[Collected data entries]
(** X8.  When the file is read, is at most 1 MiB long and is
    re-encoded, and the provider's answer is normalised with success,
    the handler returns the response with success = true, the
    normaliser's text, confidence, words and lines, no error message,
    the size of the upload, the language asked for, and the time between
    the two clock readings in milliseconds; the provider was called
    once. *)
Theorem recognised_text_is_returned (w : world) (file : Relay.UploadFile)
    (language : string) (calls0 : list request)
    (image_data jpeg : list Byte.byte) (result_ : pyval) :
  Relay.read file = Ok image_data ->
  (Relay.len image_data <= 1024 * 1024)%Z ->
  encode_jpeg w image_data = Ok jpeg ->
  send w (api_request jpeg language) = Ok result_ ->
  is_success (normalise result_ language) ->
  Relay.process_ocr w (Some file) language calls0 =
    (Relay.Return
       {| Relay.success := true;
          Relay.text := Some (result_text (normalise result_ language));
          Relay.confidence :=
            Some (result_confidence (normalise result_ language));
          Relay.error_message := None;
          Relay.processing_time_ms := (time w 1 - time w 0) * 1000;
          Relay.image_size_bytes := Relay.len image_data;
          Relay.language_used := language;
          Relay.words := Some (result_words (normalise result_ language));
          Relay.lines := Some (result_lines (normalise result_ language)) |},
     (calls0 ++ [api_request jpeg language])%list).
Proof.
  intros Hread Hsize Hjpeg Hsend Hs. apply Z.ltb_ge in Hsize.
  destruct (normalise result_ language) as [[t c la ws ls | m] | e] eqn:Hn;
    simpl in Hs; try contradiction.
  destruct (normalise_Success _ _ _ _ _ _ _ Hn) as (_ & _ & _ & _ & _ & _ & ->).
  unfold Relay.process_ocr, Relay.process_ocr_body.
  rewrite Hread, Hsize. unfold process_ocr_api.
  rewrite Hjpeg, Hsend. cbn [bind]. rewrite Hn. reflexivity.
Qed.

Lemma recognised_text_is_returned_witness :
  exists response,
    Relay.process_ocr (Examples.world_of (Ok Examples.unscored))
      (Some Examples.small_upload) "eng" [] =
      (Relay.Return response, [api_request Examples.small_image "eng"]) /\
    Relay.success response = true /\
    Relay.text response = Some "Hello world" /\
    Relay.image_size_bytes response = 3%Z /\
    Relay.processing_time_ms response == 250.
Proof.
  assert (Hsize : (Relay.len Examples.small_image <= 1024 * 1024)%Z)
    by (vm_compute; discriminate).
  assert (Hs : is_success (normalise Examples.unscored "eng"))
    by (vm_compute; exact I).
  eexists. split.
  - exact (recognised_text_is_returned
             (Examples.world_of (Ok Examples.unscored)) Examples.small_upload
             "eng" [] Examples.small_image Examples.small_image
             Examples.unscored Logic.eq_refl Hsize Logic.eq_refl
             Logic.eq_refl Hs).
  - simpl. repeat split; vm_compute; reflexivity.
Defined.

(** X9.  When the file is read, is at most 1 MiB long and is
    re-encoded, and the provider call raises or its answer cannot be
    normalised, the handler still returns: the response has
    success = false, the message of the matching [except] clause of
    [process_ocr_api], empty words and lines, and the size of the
    upload. *)
Theorem provider_failure_is_answered (w : world) (file : Relay.UploadFile)
    (language : string) (calls0 : list request)
    (image_data jpeg : list Byte.byte) (e : exn) :
  Relay.read file = Ok image_data ->
  (Relay.len image_data <= 1024 * 1024)%Z ->
  encode_jpeg w image_data = Ok jpeg ->
  send w (api_request jpeg language) = Raise e \/
  (exists result_,
     send w (api_request jpeg language) = Ok result_ /\
     normalise result_ language = Raise e) ->
  exists m,
    api_handler e = Ok (Failure (PyStr m)) /\
    Relay.process_ocr w (Some file) language calls0 =
      (Relay.Return
         {| Relay.success := false;
            Relay.text := None;
            Relay.confidence := None;
            Relay.error_message := Some m;
            Relay.processing_time_ms := (time w 1 - time w 0) * 1000;
            Relay.image_size_bytes := Relay.len image_data;
            Relay.language_used := language;
            Relay.words := Some [];
            Relay.lines := Some [] |},
       (calls0 ++ [api_request jpeg language])%list).
Proof.
  intros Hread Hsize Hjpeg Hfail. apply Z.ltb_ge in Hsize.
  destruct (api_handler_returns e) as [m Hm].
  exists m. split; [exact Hm |].
  unfold Relay.process_ocr, Relay.process_ocr_body.
  rewrite Hread, Hsize. unfold process_ocr_api. rewrite Hjpeg.
  destruct Hfail as [Hsend | (result_ & Hsend & Hn)].
  - rewrite Hsend. cbn [bind try_]. rewrite Hm. reflexivity.
  - rewrite Hsend. cbn [bind]. rewrite Hn. cbn [try_]. rewrite Hm. reflexivity.
Qed.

**Work item**.
From the line that contains "- rewrite Hsend. cbn [bind try_]." to the last line of the data, write out each line exactly and add nothing.

**Exercise response**.
  - rewrite Hsend. cbn [bind try_]. rewrite Hm. reflexivity.
  - rewrite Hsend. cbn [bind]. rewrite Hn. cbn [try_]. rewrite Hm. reflexivity.
Qed.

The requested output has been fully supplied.